The main function of the nephrons is to prepare urine. In order to perform the filtering function, the kidneys are very well supplied with blood. About 1700 liters of blood flow through the kidneys per day. After initial filtration by the glomeruli, about 170 liters of primary urine are produced. After further recovery processes, a quantity of 1.7 liters of final urine remains. This is then excreted via the draining urinary tract. Urine formation begins in the glomerulum. Here, an initial filtrate is squeezed out of the flowing blood through the endothelial windows.
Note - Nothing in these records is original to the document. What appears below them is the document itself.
(** ** What the solver is given *)

Lemma calls_bind_elem {A B : Type} (m : logged A) (k : A → logged B)
    (x : string * solver_call) :
  x ∈ calls (m ≫= k) →
  x ∈ calls m ∨ ∃ a, outcome m = Ok a ∧ x ∈ calls (k a).
Proof.
  rewrite calls_bind, elem_of_app. intros [?|Hx]; [by left|].
  destruct (outcome m) as [a|e]; [|by apply elem_of_nil in Hx].
  right. by exists a.
Qed.

Lemma pose_from_cluster_calls (env : Env) (dataset_dir q : string)
    feature_file match_file skip (retrieved : list string) (q' : string)
    (c : solver_call) :
  (q', c) ∈ calls (pose_from_cluster env dataset_dir q feature_file match_file
                     skip retrieved) →
  q' = q ∧
  ∃ height width kpq st,
    env_imread env (path_join dataset_dir q) = Some (height, width) ∧
    cluster_loop env dataset_dir q feature_file match_file skip kpq 0
      retrieved agg_empty = Ok st ∧
    c = cluster_call st height width.
Proof.
  destruct (env_imread env (path_join dataset_dir q)) as [[height width]|]
    eqn:Him; [|unfold pose_from_cluster; rewrite Him;
               by intros ?%elem_of_nil].
  destruct (feature_file q) as [kpq|] eqn:Hkpq;
    [|unfold pose_from_cluster;
      rewrite Him, lookup_or_Some, quiet_bind, Hkpq;
      by intros ?%elem_of_nil].
  destruct (cluster_loop env dataset_dir q feature_file match_file skip kpq 0
              retrieved agg_empty) as [st|e] eqn:Hloop;
    [|unfold pose_from_cluster;
      rewrite Him, lookup_or_Some, quiet_bind, Hkpq, lookup_or_Some,
        quiet_bind, Hloop;
      by intros ?%elem_of_nil].
  destruct (decide (all_mkpq st = [])) as [Hnil|Hne].
  { unfold pose_from_cluster.
    rewrite Him, lookup_or_Some, quiet_bind, Hkpq, lookup_or_Some,
      quiet_bind, Hloop, quiet_bind, Hnil.
    by intros ?%elem_of_nil. }
  rewrite (cluster_solve_step _ _ _ _ _ _ _ height width kpq st) by done.
  intros [Hc|(ret & _ & Hc)]%calls_bind_elem.
  - apply list_elem_of_singleton in Hc as [= -> ->].
    split; [done|]. by exists height, width, kpq, st.
  - by apply elem_of_nil in Hc.
Qed.

Lemma main_loop_calls (env : Env) (dataset_dir : string) feature_file
    match_file skip (dict : list (string * list string)) ms (q : string)
    (c : solver_call) :
  (q, c) ∈ calls (main_loop env dataset_dir feature_file match_file skip
                    dict ms) →
  ∃ db, (q, db) ∈ dict ∧
        (q, c) ∈ calls (pose_from_cluster env dataset_dir q feature_file
                          match_file skip db).
Proof.
  revert ms. induction dict as [|[q' db] rest IH]; intros ms.
  { by intros ?%elem_of_nil. }
  cbn [main_loop]. intros [Hc|(ms' & _ & Hc)]%calls_bind_elem.
  - unfold main_step in Hc.
    apply calls_bind_elem in Hc as [Hc|(res & _ & Hc)].
    + destruct (pose_from_cluster_calls _ _ _ _ _ _ _ _ _ Hc) as [-> _].
      exists db. split; [by apply elem_of_cons; left|done].
    + apply calls_bind_elem in Hc as [Hc|(p & _ & Hc)];
        by apply elem_of_nil in Hc.
  - destruct (IH _ Hc) as (db' & Hin & Hc').
    exists db'. split; [by apply elem_of_cons; right|done].
Qed.

Lemma onfly_calls_shape (env : Env) matcher (dataset_dir q : string)
    (skip_matches : Z) (retrieved : list string) (poses : pose_table)
    (rthres : f64) (q' : string) (c : solver_call) :
  (q', c) ∈ calls (pose_from_cluster_onfly_matching env matcher dataset_dir q
                     skip_matches retrieved poses rthres) →
  q' = q ∧
  ∃ height width,
    env_imread env (path_join dataset_dir q) = Some (height, width) ∧
    c = onfly_call (onfly_agg env matcher dataset_dir q skip_matches retrieved)
          height width rthres.
Proof.
  destruct (env_imread env (path_join dataset_dir q)) as [[height width]|]
    eqn:Him; [|rewrite onfly_no_image by done; by intros ?%elem_of_nil].
  destruct (decide (num_matches (onfly_agg env matcher dataset_dir q
                                   skip_matches retrieved) = 0)) as [Hz|Hnz].
  { rewrite (onfly_no_matches _ _ _ _ _ _ _ _ height width) by done.
    by intros ?%elem_of_nil. }
  rewrite (onfly_solve_step _ _ _ _ _ _ _ _ height width) by done.
  intros [Hc|(ret & _ & Hc)]%calls_bind_elem.
  - apply list_elem_of_singleton in Hc as [= -> ->].
    split; [done|]. by exists height, width.
  - apply calls_bind_elem in Hc as [Hc|(p & _ & Hc)];
      by apply elem_of_nil in Hc.
Qed.

Lemma localize_loop_calls_shape (env : Env) matcher (dataset_dir : string)
    (rthres : f64) (skip_matches : Z) (dict : list (string * list string))
    (st : run_state) (q : string) (c : solver_call) :
  (q, c) ∈ calls (localize_loop env matcher dataset_dir rthres skip_matches
                    dict st) →
  ∃ retrieved height width,
    (q, retrieved) ∈ dict ∧
    env_imread env (path_join dataset_dir q) = Some (height, width) ∧
    c = onfly_call (onfly_agg env matcher dataset_dir q skip_matches retrieved)
          height width rthres.
Proof.
  revert st. induction dict as [|[q' retrieved] rest IH]; intros st.
  { by intros ?%elem_of_nil. }
  cbn [localize_loop]. intros [Hc|(st' & _ & Hc)]%calls_bind_elem.
  - rewrite localize_step_calls in Hc.
    destruct (onfly_calls_shape _ _ _ _ _ _ _ _ _ _ Hc)
      as (-> & height & width & Him & ->).
    exists retrieved, height, width.
    split; [by apply elem_of_cons; left|done].
  - destruct (IH _ Hc) as (retrieved' & height & width & Hin & Him & ->).
    exists retrieved', height, width.
    split; [by apply elem_of_cons; right|done].
Qed.

Lemma agg_views_wf (i : nat) (vs : list (option view)) :
  Forall (from_option view_wf True) vs →
  length (concat (all_mkpq (agg_views i vs agg_empty))) =
  length (concat (all_mkp3d (agg_views i vs agg_empty))).
Proof.
  intros Hvs.
  destruct (agg_views_corrs i vs agg_empty agg_wf_empty Hvs)
    as [(H1 & _ & H3) _].
  by rewrite H1, H3.
Qed.

(** X21: every call of the solver, in either pipeline, is made for a
    query of the retrieval file, with as many 2D points as 3D points, with
    the camera built from the size of that query's image, and with the
    error threshold 48 in [main] and [rthres] in [localize_with_matcher]. *)
Theorem solver_calls_are_well_formed (env : Env) (dataset_dir : string)
    (q : string) (c : solver_call) :
  (∀ retrieval features matches skip_matches,
     (q, c) ∈ calls (main env dataset_dir retrieval features matches
                       skip_matches) →
     q ∈ (env_parse_retrieval env retrieval).*1 ∧
     length (sc_points2D c) = length (sc_points3D c) ∧
     sc_max_error c = f64_of_Z 48 ∧
     ∃ height width,
       env_imread env (path_join dataset_dir q) = Some (height, width) ∧
       sc_camera c = camera_cfg height width) ∧
  (∀ matcher rthres skip_matches retrieval_pairs,
     (q, c) ∈ calls (localize_with_matcher env matcher dataset_dir rthres
                       skip_matches retrieval_pairs) →
     q ∈ (env_parse_retrieval env retrieval_pairs).*1 ∧
     length (sc_points2D c) = length (sc_points3D c) ∧
     sc_max_error c = rthres ∧
     ∃ height width,
       env_imread env (path_join dataset_dir q) = Some (height, width) ∧
       sc_camera c = camera_cfg height width).
Proof.
  split.
  - intros retrieval features matches skip_matches. unfold main.
    intros [Hc|(_ & _ & Hc)]%calls_bind_elem; [by apply elem_of_nil in Hc|].
    apply calls_bind_elem in Hc as [Hc|(_ & _ & Hc)];
      [by apply elem_of_nil in Hc|].
    apply calls_bind_elem in Hc as [Hc|(_ & _ & Hc)];
      [by apply elem_of_nil in Hc|].
    apply calls_bind_elem in Hc as [Hc|(ms & _ & Hc)].
    + apply main_loop_calls in Hc as (db & Hin & Hc).
      apply pose_from_cluster_calls in Hc
        as (_ & height & width & kpq & st & Him & Hloop & ->).
      split; [apply list_elem_of_fmap; by exists (q, db)|].
      split; [|split; [done|by exists height, width]].
      apply cluster_loop_views in Hloop as (vs & Hvs & ->).
      cbn [cluster_call sc_points2D sc_points3D].
      apply agg_views_wf, Forall_forall. intros [v|] Hv; [|done]. cbn.
      apply list_elem_of_lookup_1 in Hv as [j Hj].
      destruct (Forall2_lookup_r _ _ _ _ _ Hvs Hj) as (r & Hr & Hview).
      by eapply cluster_view_wf.
    + apply calls_bind_elem in Hc as [Hc|(lines & _ & Hc)];
        by apply elem_of_nil in Hc.
  - intros matcher rthres skip_matches retrieval_pairs.
    unfold localize_with_matcher.
    intros [Hc|(st & _ & Hc)]%calls_bind_elem; [|by apply elem_of_nil in Hc].
    apply localize_loop_calls_shape in Hc
      as (retrieved & height & width & Hin & Him & ->).
    split; [apply list_elem_of_fmap; by exists (q, retrieved)|].
    split; [|split; [done|by exists height, width]].
    cbn [onfly_call sc_points2D sc_points3D]. unfold onfly_agg.
    rewrite onfly_loop_agg. apply agg_views_wf, onfly_kept_wf.
Qed.

Lemma solver_calls_are_well_formed_witness :
  ∃ c,
    (ex_q, c) ∈ calls (localize_with_matcher (ex_env_of shift_text) ex_matcher
                         ex_dir (f64_of_Z 48) 2 "pairs.txt") ∧
    ex_q ∈ [ex_q] ∧
    length (sc_points2D c) = length (sc_points3D c) ∧
    sc_max_error c = f64_of_Z 48.
Proof.
  assert (∃ c, (ex_q, c) ∈ calls (localize_with_matcher (ex_env_of shift_text)
                                    ex_matcher ex_dir (f64_of_Z 48) 2
                                    "pairs.txt")) as [c Hc].
  { eexists. vm_compute. constructor. }
  exists c. split; [done|].
  destruct (proj2 (solver_calls_are_well_formed (ex_env_of shift_text) ex_dir
                     ex_q c) ex_matcher (f64_of_Z 48) 2%Z "pairs.txt" Hc)
    as (H0 & H1 & H2 & _).
  split; [exact H0|]. split; [exact H1|exact H2].
Defined.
Water and small molecules such as electrolytes can pass through this so-called blood-urine barrier. Larger molecules such as proteins remain in the vascular system. This produces a protein-free ultrafiltrate, the primary urine. This primary urine now enters the tubule apparatus of the nephrons. In the tubule system, reabsorption takes place for the most part. Water, salts or glucose are reabsorbed from the primary urine into the vessels. Conversely, however, water, salts and especially urinary substances can still be secreted from the surrounding vessels into the renal tubules. Which substances and how much water ultimately enter the draining urinary tract is regulated by various systems in the body. The final filtered secondary urine then reaches the renal pelvises via the collecting tubes, which connect directly to the tubular apparatus. Finally, urinary excretion occurs via the draining urinary tract.

Diseases

When the nephrons of the kidney, or more specifically the glomeruli, are inflamed, the condition is called glomerulonephritis. Glomerulonephritis is an abacterial inflammation of the renal cortex. Abacterial means that the disease is not caused by bacteria. Acute glomerulonephritis is usually caused by an immunological reaction. In this case, the disease usually occurs about two weeks after an acute infection with ß-hemolytic group A streptococci. The body has formed antibodies against these bacteria during the infection. These bind to their adversaries, the antigens. This is how antigen-antibody complexes (immune complexes) are formed.These attach themselves to the wall of the glomeruli and cause inflammation there. The disease is therefore only indirectly caused by bacteria. At the beginning of the inflammation of the glomeruli, no more bacteria are found in the blood. Typical infections that can cause glomerulonephritis are tonsillitis, inflammation of the sinuses or ears. Certain skin diseases such as erysipelas can also be the cause of glomerulonephritis. The disease is manifested by symptoms such as blood in the urine, high blood pressure, pressure in the kidney area or edema of the eyelids. Acute glomerulonephritis can also develop into a chronic form. If left untreated, chronic glomerulonephritis leads to renal insufficiency and even renal failure. Nephrotic syndrome is a complex of symptoms that can occur as a complication of all diseases of the glomeruli. The loss of proteins and red blood cells occurs due to improper filtering efficiency. It is also referred to as protein-losing kidney. Nephrotic syndrome is characterized by proteinuria (proteins in the urine), edema, and hyperlipoproteinemia. In hyperlipoproteinemia, there is an increased amount of fat-protein compounds, called lipoproteins, in the blood. In addition to glomerulonephritis, diabetic glomerulosclerosis, intoxications, infections, plasmacytoma, or collagenosis may also cause nephrotic syndrome.